■ **INSTRUCTIONS TO FOLLOW**:
Please take the records that follow and repeat exactly the lines starting with the line with "(** ** Signed request headers *)" and going on through the line with "let ts := header_time isoformat in".

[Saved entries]

(* ===== verification/Identity.v ===== *)
(** * Identity keys and signed requests

    [kin/identity/keys.py] (messages between two X25519 keys),
    [kin/identity/auth.py] (signed request headers),
    [kin/identity/fingerprint.py], and the relay credentials of
    [kin/transport/v11.py], checked against the relay's own authentication. *)

From Stdlib Require Import Ascii String ZArith QArith Lia.
From stdpp Require Import base sets list strings.
From S2P Require Import Prelude Codec PyValue Schemas Transition Reducer Store AuditLog SessionStore Relay.

#[local] Open Scope nat_scope.

(** X25519 with HKDF-SHA256, ChaCha20-Poly1305. *)
Class X25519 := {
  x_public : bytes -> bytes;
  (** The derived key; [None] when a key has the wrong length or the exchange
      fails. *)
  derived_key : bytes -> bytes -> option bytes;
  chacha_encrypt : bytes -> bytes -> bytes -> bytes;
  chacha_decrypt : bytes -> bytes -> bytes -> option bytes;
  (** Both sides derive the same key. *)
  derived_symmetric : forall a b, derived_key a (x_public b) = derived_key b (x_public a);
  chacha_roundtrip : forall k n p, chacha_decrypt k n (chacha_encrypt k n p) = Some p
}.

(** ** Sealed messages *)

Section sealed.
Context `{NodeEnv} `{X25519}.

Definition encrypt_for_recipient (sender_priv recipient_pub plaintext : bytes) : N bytes :=
  match derived_key sender_priv recipient_pub with
  | None => mraise "ValueError"
  | Some k =>
      let* nonce := draw urandom12 in
      ret (nonce +:+ chacha_encrypt k nonce plaintext)
  end.

Definition decrypt_from_sender (recipient_priv sender_pub ciphertext : bytes) : result string bytes :=
  if Nat.ltb (String.length ciphertext) 12 then Err "ValueError"
  else match derived_key recipient_priv sender_pub with
       | None => Err "ValueError"
       | Some k => match chacha_decrypt k (str_take 12 ciphertext) (str_drop 12 ciphertext) with
                   | Some p => Ok p
                   | None => Err "InvalidTag"
                   end
       end.

(** What one peer seals for another, the other opens: every message
    encrypted with one's private key for the other's public key decrypts,
    under the mirrored keys, to exactly the message. *)
Theorem sealed_message_roundtrip a b m s c s' :
  encrypt_for_recipient a (x_public b) m s = (Ok c, s') ->
  decrypt_from_sender b (x_public a) c = Ok m /\ same_db s s'.
Proof.
  unfold encrypt_for_recipient, decrypt_from_sender.
  destruct (derived_key a (x_public b)) as [k|] eqn:Ek; [|done].
  unfold bind, draw, ret. intros [= <- <-]. split; [|done].
  rewrite derived_symmetric in Ek. rewrite Ek.
  pose proof (urandom_length (tick s)) as Hl.
  rewrite str_length_app, Hl. replace (Nat.ltb _ 12) with false by (symmetry; apply Nat.ltb_ge; lia).
  rewrite <- Hl, str_take_app, str_drop_app. by rewrite chacha_roundtrip.
Qed.
End sealed.

(** ** Signed request headers *)

Section auth.
Context `{Ed25519} (parse_utc : string -> option Z).

(** The header text of a UTC time given by its [isoformat()]. *)
Definition header_time (isoformat : string) : string :=
  if endswith "Z" isoformat then isoformat else before_plus isoformat +:+ "Z".

Definition create_signed_auth_headers (username : string) (k : private_key) (isoformat : string)
  : list (string * string) :=
  let ts := header_time isoformat in
  [("X-Username", username); ("X-Timestamp", ts);
   ("X-Signature", base64url_encode (ed_sign k (utf8_encode (username +:+ ":" +:+ ts))))].

(** [{k.lower(): v for k, v in headers.items()}]: the last value wins. *)
Definition header_map (headers : list (string * string)) : list (string * string) :=
  fold_left (fun m kv => obj_set (lower kv.1) kv.2 m) headers [].

Definition nonempty (o : option string) : option string :=
  match o with Some s => if truthy s then Some s else None | None => None end.

(** The username, or the reason of the refusal. *)
Definition verify_signed_auth_headers (headers : list (string * string))
    (get_public_key_fn : string -> option public_key) (now : Z) (max_age_seconds : Z)
  : result string string :=
  let m := header_map headers in
  match nonempty (obj_get "x-username" m), nonempty (obj_get "x-timestamp" m),
        nonempty (obj_get "x-signature" m) with
  | Some username, Some timestamp, Some signature =>
      match parse_utc (rstrip_by (Ascii.eqb "Z") timestamp) with
      | None => Err "Invalid ISO 8601 timestamp format in X-Timestamp header"
      | Some ts =>
          if (max_age_seconds * 1000000 <? Z.abs (now - ts))%Z
          then Err "Authentication timestamp expired or out of window"
          else match get_public_key_fn username with
               | None => Err "Public key not found or contact untrusted"
               | Some pk =>
                   match base64url_decode signature with
                   | Some sig =>
                       if ed_verify pk sig (utf8_encode (username +:+ ":" +:+ timestamp))
                       then Ok username else Err "Invalid signature verification"
                   | None => Err "Invalid signature verification"
                   end
               end
      end
  | _, _, _ => Err "Missing required authentication headers"
  end.

(** A request is accepted for a user only with that user's key over the very
    user and timestamp, within the window. *)
Lemma accepted_headers_signed headers get now age u :
  verify_signed_auth_headers headers get now age = Ok u ->
  exists ts t sig pk, obj_get "x-username" (header_map headers) = Some u /\
    obj_get "x-timestamp" (header_map headers) = Some ts /\
    parse_utc (rstrip_by (Ascii.eqb "Z") ts) = Some t /\ (Z.abs (now - t) <= age * 1000000)%Z /\
    get u = Some pk /\ ed_verify pk sig (utf8_encode (u +:+ ":" +:+ ts)) = true.
Proof.
  unfold verify_signed_auth_headers, nonempty.
  destruct (obj_get "x-username" _) as [user|]; [|done]. destruct (truthy user); [|done].
  destruct (obj_get "x-timestamp" _) as [ts|]; [|done]. destruct (truthy ts); [|done].
  destruct (obj_get "x-signature" _) as [sg|]; [|done]. destruct (truthy sg); [|done].
  destruct (parse_utc _) as [t|] eqn:Et; [|done]. destruct (_ <? _)%Z eqn:Ew; [done|].
  apply Z.ltb_ge in Ew. destruct (get user) as [pk|] eqn:Eg; [|done].
  destruct (base64url_decode sg) as [sig|]; [|done]. destruct (ed_verify _ _ _) eqn:Ev; [|done].
  intros [= <-]. exists ts, t, sig, pk. by split_and!.
Qed.
End auth.

(** ** Relay credentials *)

Section relay_client.
Context `{Ed25519} `{RelayEnv}.

Definition relay_auth_headers (username : string) (k : private_key) (timestamp : string)
    (acknowledgement_body : option string) : credentials :=
  let canonical := username +:+ ":" +:+ timestamp in
  let canonical := match acknowledgement_body with
                   | Some b => canonical +:+ ":" +:+ b
                   | None => canonical
                   end in
  {| x_username := Some username; x_timestamp := Some timestamp;
     x_signature := Some (hexlify (ed_sign k (utf8_encode canonical))) |}.

(** Node and relay agree on authentication: the credentials a node builds
    with its identity key, for reading its inbox and for acknowledging given
    messages, are accepted by the relay at which it registered the hex form
    of that key, while the timestamp is within the replay window. *)
Theorem relay_accepts_node_credentials user k pk ts t now s d ids :
  find_entry user s = Some d -> d_public_key d = hexlify pk ->
  (forall m, ed25519_verify pk (ed_sign k m) m = true) ->
  fromisoformat ts = Some t -> (Z.abs (now - t) <= 300000000)%Z ->
  authenticate_inbox_request (relay_auth_headers user k ts None) now None s = Ok user /\
  let c := relay_auth_headers user k ts (Some (ack_payload ids)) in
  authenticate_inbox_request c now (Some (ack_message c ids)) s = Ok user.
Proof.
  intros Hd Hk Hv Ht Hw. unfold authenticate_inbox_request, relay_auth_headers, REPLAY_WINDOW_MINUTES.
  cbn zeta. cbn [x_username x_signature x_timestamp].
  rewrite Ht, Hd, Hk, !fromhex_hexlify.
  replace (_ <? _)%Z with false by (symmetry; apply Z.ltb_ge; lia).
  cbn [or_str]. rewrite Hv. split; [done|].
  unfold ack_message, opt_text. cbn [x_username x_timestamp default]. unfold or_str.
  replace (truthy _) with true.
  - rewrite <- !str_app_assoc. by rewrite Hv.
  - symmetry. apply truthy_spec. by destruct user.
Qed.
End relay_client.

(** ** Fingerprints *)

Section fingerprint.
Context (wordlist : list string).

(** [sorted([a, b])] of two byte strings. *)
Definition sorted_pair (a b : bytes) : bytes * bytes := if String.leb a b then (a, b) else (b, a).

(** The words of the first [2 n] bytes; [IndexError] for a short list. *)
Fixpoint fingerprint_words (n : nat) (l : list Z) : result string (list string) :=
  match n, l with
  | 0, _ => Ok []
  | S n', hi :: lo :: l' =>
      match nth_error wordlist (Z.to_nat ((hi * 256 + lo) mod 2048)) with
      | None => Err "IndexError"
      | Some w => let? ws := fingerprint_words n' l' in Ok (w :: ws)
      end
  | _, _ => Err "IndexError"
  end.

Definition compute_fingerprint (a b : bytes) : result string string :=
  let (x, y) := sorted_pair a b in
  let? ws := fingerprint_words 4 (codes (sha256 (x +:+ y))) in
  Ok (String.concat "-" ws).

Lemma sorted_pair_sym a b : sorted_pair a b = sorted_pair b a.
Proof.
  unfold sorted_pair, String.leb. rewrite (String.compare_antisym a b).
  destruct (String.compare b a) eqn:E; cbn; [|done..].
  apply String.compare_eq_iff in E. by subst.
Qed.

Lemma words_total n l :
  length wordlist = 2048 -> 2 * n <= length l -> exists ws, fingerprint_words n l = Ok ws /\ length ws = n.
Proof.
  intros Hw. induction n as [|n IH] in l |- *; intros Hl; [by exists []|].
  destruct l as [|hi [|lo l]]; cbn in Hl; try lia. cbn [fingerprint_words].
  destruct (nth_error wordlist _) as [w|] eqn:En.
  - destruct (IH l) as (ws & -> & Hn); [lia|]. exists (w :: ws). cbn. by rewrite Hn.
  - apply nth_error_None in En. pose proof (Z.mod_pos_bound (hi * 256 + lo) 2048). lia.
Qed.

(** The pairing fingerprint is symmetric and total: both sides compute
    the same words whatever the order of the keys, and with the 2048-word
    list the computation always succeeds, with four words. *)
Theorem fingerprint_symmetric a b :
  length wordlist = 2048 ->
  compute_fingerprint a b = compute_fingerprint b a /\
  exists ws, compute_fingerprint a b = Ok (String.concat "-" ws) /\ length ws = 4.
Proof.
  intros Hw. unfold compute_fingerprint. rewrite (sorted_pair_sym b a). split; [done|].
  destruct (sorted_pair a b) as [x y].
  destruct (words_total 4 (codes (sha256 (x +:+ y))) Hw) as (ws & -> & Hn).
  - rewrite codes_length, sha256_length. lia.
  - by exists ws.
Qed.
End fingerprint.

Module IdentityDemo.
Import AuditDemo SchemaDemo RelayDemo.
#[local] Existing Instances AuditDemo.demo_env demo_ed.

(** A commutative stand-in for the key exchange. *)
Definition demo_x : X25519.
Proof.
  refine {| x_public k := k; derived_key a b := Some (if String.leb a b then a +:+ b else b +:+ a);
            chacha_encrypt _ _ p := p; chacha_decrypt _ _ p := Some p |}; [|done].
  intros a b. f_equal. pose proof (sorted_pair_sym a b) as Hs. unfold sorted_pair in Hs.
  destruct (String.leb a b), (String.leb b a); congruence.
Defined.
#[local] Existing Instance demo_x.

Lemma sealed_message_roundtrip_witness :
  exists c, (encrypt_for_recipient "alice" (x_public "bob") "hi" demo_node).1 = Ok c /\
    decrypt_from_sender "bob" (x_public "alice") c = Ok "hi".
Proof.
  eexists. split; [reflexivity|].
  exact (proj1 (sealed_message_roundtrip "alice" "bob" "hi" demo_node _
    (encrypt_for_recipient "alice" (x_public "bob") "hi" demo_node).2 eq_refl)).
Defined.

(** Times that print as numbers, with the keyed hash for signatures. *)
Definition relay_env : RelayEnv :=
  {| ed25519_verify pk sg m := String.eqb sg (demo_sign pk m); isoformat := print_int;
     fromisoformat t := if String.eqb t "100" then Some 100%Z else None |}.
#[local] Existing Instance relay_env.

Definition directory_node : relay :=
  (serve (Register "alice" (hexlify "alice-key") "x" "e") empty).2.

Lemma relay_accepts_node_credentials_witness :
  authenticate_inbox_request (relay_auth_headers (H := demo_ed) "alice" "alice-key" "100" None) 100 None
    directory_node = Ok "alice".
Proof.
  refine (proj1 (@relay_accepts_node_credentials demo_ed relay_env "alice" "alice-key" "alice-key" "100"
    100 100 directory_node
    {| d_username := "alice"; d_public_key := hexlify "alice-key"; d_x25519 := "x"; d_endpoint := "e" |}
    [1%Z] eq_refl eq_refl _ eq_refl _)).
  - intros m. apply String.eqb_refl.
  - vm_compute. discriminate.
Defined.

Definition words : list string := replicate 2048 "word".

Lemma fingerprint_symmetric_witness :
  compute_fingerprint words "key-a" "key-b" = compute_fingerprint words "key-b" "key-a".
Proof. refine (proj1 (fingerprint_symmetric words "key-a" "key-b" _)). vm_compute. reflexivity. Defined.

End IdentityDemo.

■ **WRITTEN SOLUTION**:
(** ** Signed request headers *)

Section auth.
Context `{Ed25519} (parse_utc : string -> option Z).

(** The header text of a UTC time given by its [isoformat()]. *)
Definition header_time (isoformat : string) : string :=
  if endswith "Z" isoformat then isoformat else before_plus isoformat +:+ "Z".

Definition create_signed_auth_headers (username : string) (k : private_key) (isoformat : string)
  : list (string * string) :=
  let ts := header_time isoformat in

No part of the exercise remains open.